• [About this exercise]
Even where a record seems odd, copy it exactly as it appears below.

• [Data for the task]
(** C19 (type): whatever JSON value [get] is applied to, it gives a value of the C++ type (integers in range,
    arrays of the right length, maps in order without duplicates) when every conversion it is made of, of the
    value and of its elements, components, members and entries ([parts]), is possible.  Otherwise it throws what
    one of these conversions is refused with, [type_error.302] where the JSON type is not one the
    C++ type is read from, or [out_of_range.401] where an array is shorter than a pair, a tuple, an array or the
    entry of a map without string keys; or it is undefined, because one of them is that of a floating-point
    number whose integral part the integer type does not hold. *)
Theorem from_json_sound t j :
  is_type t = true →
  match from_json left_first t j with
  | DOk x => valid t x = true ∧ ∀ t' j', parts (t, j) (t', j') → (∀ e, ¬ refused t' j' e) ∧ ¬ unheld t' j'
  | DThrow e => ∃ t' j', parts (t, j) (t', j') ∧ refused t' j' e
  | DUndef u => u = UB_int_overflow ∧ ∃ t' j', parts (t, j) (t', j') ∧ unheld t' j'
  end.
Proof.
  intros Ht. pose proof (from_json_yields t Ht j) as Hy. unfold yields in Hy.
  destruct (from_json left_first t j) as [x|e|u] eqn:E; [|done|done]. split; [done|].
  intros t' j' Hp. apply converts_accepted, (converts_parts t j); [done|by eexists].
Qed.
End sound.

(** ** Examples *)

#[local] Instance example_floats : FloatOps :=
  {| float_eqb := λ l m, bool_decide (l = m); float_ltb := bytes_ltb; float_of_integer := dec |}.
#[local] Instance example_trunc : FloatCast := λ l, if bool_decide (l = b#"2.5") then Some 2 else None.

Lemma get_to_json_witness :
  from_json true (TMap (TPair TString (TVector (TInt true 16))))
    (to_json (TMap (TPair TString (TVector (TInt true 16)))) [(b#"a", (b#"x", [-3; 7])); (b#"b", ([], []))])
  = DOk [(b#"a", (b#"x", [-3; 7])); (b#"b", ([], []))].
Proof. rewrite (get_to_json true) by reflexivity. reflexivity. Defined.

(** The second element of the array is missing, and nothing else is wrong. *)
Lemma from_json_sound_witness :
  let t := TTuple [TInt false 8; TArray 2 TBool] in
  let j := JArray [JInteger (-1); JArray [JBoolean true]] in
  is_type t = true ∧ from_json true t j = DThrow (ExJsonOutOfRange 401) ∧
  ∃ t' j', parts (t, j) (t', j') ∧ refused t' j' (ExJsonOutOfRange 401).
Proof.
  split; [reflexivity|]. split; [reflexivity|].
  apply (from_json_sound true (TTuple [TInt false 8; TArray 2 TBool]) (JArray [JInteger (-1); JArray [JBoolean true]])). reflexivity.
Defined.

(** A sequence is never too short. *)
Example sequences_not_short t es e : refused (TVector t) (JArray es) e → False.
Proof. inversion 1; subst; [done|]. cbn in *. lia. Qed.

(** A pair of pairs whose first components are strings is written as an object. *)
Example pair_of_pairs :
  let t := TPair (TPair TString TInteger) (TPair TString TInteger) in
  to_json t ((b#"a", 1), (b#"b", 2)) = JObject [(b#"a", JInteger 1); (b#"b", JInteger 2)] ∧
  from_json true t (to_json t ((b#"a", 1), (b#"b", 2))) = DThrow (ExJsonType 302).
Proof. split; reflexivity. Qed.

(** The empty tuple is written as [null]. *)
Example empty_tuple : to_json (TTuple []) tt = JNull ∧ from_json true (TTuple []) JNull = DThrow (ExJsonType 302).
Proof. split; reflexivity. Qed.

(** [get<int>] takes a boolean, [get<std::int64_t>] does not. *)
Example boolean_as_int :
  from_json true (TInt true 32) (JBoolean true) = DOk 1 ∧ from_json true TInteger (JBoolean true) = DThrow (ExJsonType 302).
Proof. split; reflexivity. Qed.

(** A number that a narrower type does not hold is wrapped. *)
Example narrowed : from_json true (TInt false 8) (JInteger (-1)) = DOk 255 ∧ from_json true (TInt true 8) (JUnsigned 200) = DOk (-56).
Proof. split; reflexivity. Qed.

(** The default of [value] hides a conversion that fails for want of elements when the
    member is named by a pointer, not when it is named by its key. *)
Example value_defaults :
  let j := JObject [(b#"p", JArray [JInteger 1])] in
  let t := TPair TInteger TInteger in
  value_pointer true t [b#"p"] (0, 0) j = DOk (0, 0) ∧ value_key true t b#"p" (0, 0) j = DThrow (ExJsonOutOfRange 401).
Proof. split; reflexivity. Qed.

(** [get_to] for an array does not test the type first. *)
Example c_array_of_null :
  get_to_c_array true 1 TInteger JNull = DThrow (ExJsonType 304) ∧ get_to_c_array true 0 TInteger JNull = DOk [].
Proof. split; reflexivity. Qed.

Lemma item_to_json_object key v : item_to_json key v = JObject [(key, v)].
Proof. reflexivity. Qed.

• [Response]
(** C19 (type): whatever JSON value [get] is applied to, it gives a value of the C++ type (integers in range,
    arrays of the right length, maps in order without duplicates) when every conversion it is made of, of the
    value and of its elements, components, members and entries ([parts]), is possible.  Otherwise it throws what
    one of these conversions is refused with, [type_error.302] where the JSON type is not one the
    C++ type is read from, or [out_of_range.401] where an array is shorter than a pair, a tuple, an array or the
    entry of a map without string keys; or it is undefined, because one of them is that of a floating-point
    number whose integral part the integer type does not hold. *)
Theorem from_json_sound t j :
  is_type t = true →
  match from_json left_first t j with
  | DOk x => valid t x = true ∧ ∀ t' j', parts (t, j) (t', j') → (∀ e, ¬ refused t' j' e) ∧ ¬ unheld t' j'
  | DThrow e => ∃ t' j', parts (t, j) (t', j') ∧ refused t' j' e
  | DUndef u => u = UB_int_overflow ∧ ∃ t' j', parts (t, j) (t', j') ∧ unheld t' j'
  end.
Proof.
  intros Ht. pose proof (from_json_yields t Ht j) as Hy. unfold yields in Hy.
  destruct (from_json left_first t j) as [x|e|u] eqn:E; [|done|done]. split; [done|].
  intros t' j' Hp. apply converts_accepted, (converts_parts t j); [done|by eexists].
Qed.
End sound.

(** ** Examples *)

#[local] Instance example_floats : FloatOps :=
  {| float_eqb := λ l m, bool_decide (l = m); float_ltb := bytes_ltb; float_of_integer := dec |}.
#[local] Instance example_trunc : FloatCast := λ l, if bool_decide (l = b#"2.5") then Some 2 else None.

Lemma get_to_json_witness :
  from_json true (TMap (TPair TString (TVector (TInt true 16))))
    (to_json (TMap (TPair TString (TVector (TInt true 16)))) [(b#"a", (b#"x", [-3; 7])); (b#"b", ([], []))])
  = DOk [(b#"a", (b#"x", [-3; 7])); (b#"b", ([], []))].
Proof. rewrite (get_to_json true) by reflexivity. reflexivity. Defined.

(** The second element of the array is missing, and nothing else is wrong. *)
Lemma from_json_sound_witness :
  let t := TTuple [TInt false 8; TArray 2 TBool] in
  let j := JArray [JInteger (-1); JArray [JBoolean true]] in
  is_type t = true ∧ from_json true t j = DThrow (ExJsonOutOfRange 401) ∧
  ∃ t' j', parts (t, j) (t', j') ∧ refused t' j' (ExJsonOutOfRange 401).
Proof.
  split; [reflexivity|]. split; [reflexivity|].
  apply (from_json_sound true (TTuple [TInt false 8; TArray 2 TBool]) (JArray [JInteger (-1); JArray [JBoolean true]])). reflexivity.
Defined.

(** A sequence is never too short. *)
Example sequences_not_short t es e : refused (TVector t) (JArray es) e → False.
Proof. inversion 1; subst; [done|]. cbn in *. lia. Qed.

(** A pair of pairs whose first components are strings is written as an object. *)
Example pair_of_pairs :
  let t := TPair (TPair TString TInteger) (TPair TString TInteger) in
  to_json t ((b#"a", 1), (b#"b", 2)) = JObject [(b#"a", JInteger 1); (b#"b", JInteger 2)] ∧
  from_json true t (to_json t ((b#"a", 1), (b#"b", 2))) = DThrow (ExJsonType 302).
Proof. split; reflexivity. Qed.

(** The empty tuple is written as [null]. *)
Example empty_tuple : to_json (TTuple []) tt = JNull ∧ from_json true (TTuple []) JNull = DThrow (ExJsonType 302).
Proof. split; reflexivity. Qed.

(** [get<int>] takes a boolean, [get<std::int64_t>] does not. *)
Example boolean_as_int :
  from_json true (TInt true 32) (JBoolean true) = DOk 1 ∧ from_json true TInteger (JBoolean true) = DThrow (ExJsonType 302).
Proof. split; reflexivity. Qed.

(** A number that a narrower type does not hold is wrapped. *)
Example narrowed : from_json true (TInt false 8) (JInteger (-1)) = DOk 255 ∧ from_json true (TInt true 8) (JUnsigned 200) = DOk (-56).
Proof. split; reflexivity. Qed.

(** The default of [value] hides a conversion that fails for want of elements when the
    member is named by a pointer, not when it is named by its key. *)
Example value_defaults :
  let j := JObject [(b#"p", JArray [JInteger 1])] in
  let t := TPair TInteger TInteger in
  value_pointer true t [b#"p"] (0, 0) j = DOk (0, 0) ∧ value_key true t b#"p" (0, 0) j = DThrow (ExJsonOutOfRange 401).
Proof. split; reflexivity. Qed.

(** [get_to] for an array does not test the type first. *)
Example c_array_of_null :
  get_to_c_array true 1 TInteger JNull = DThrow (ExJsonType 304) ∧ get_to_c_array true 0 TInteger JNull = DOk [].
Proof. split; reflexivity. Qed.

Lemma item_to_json_object key v : item_to_json key v = JObject [(key, v)].
Proof. reflexivity. Qed.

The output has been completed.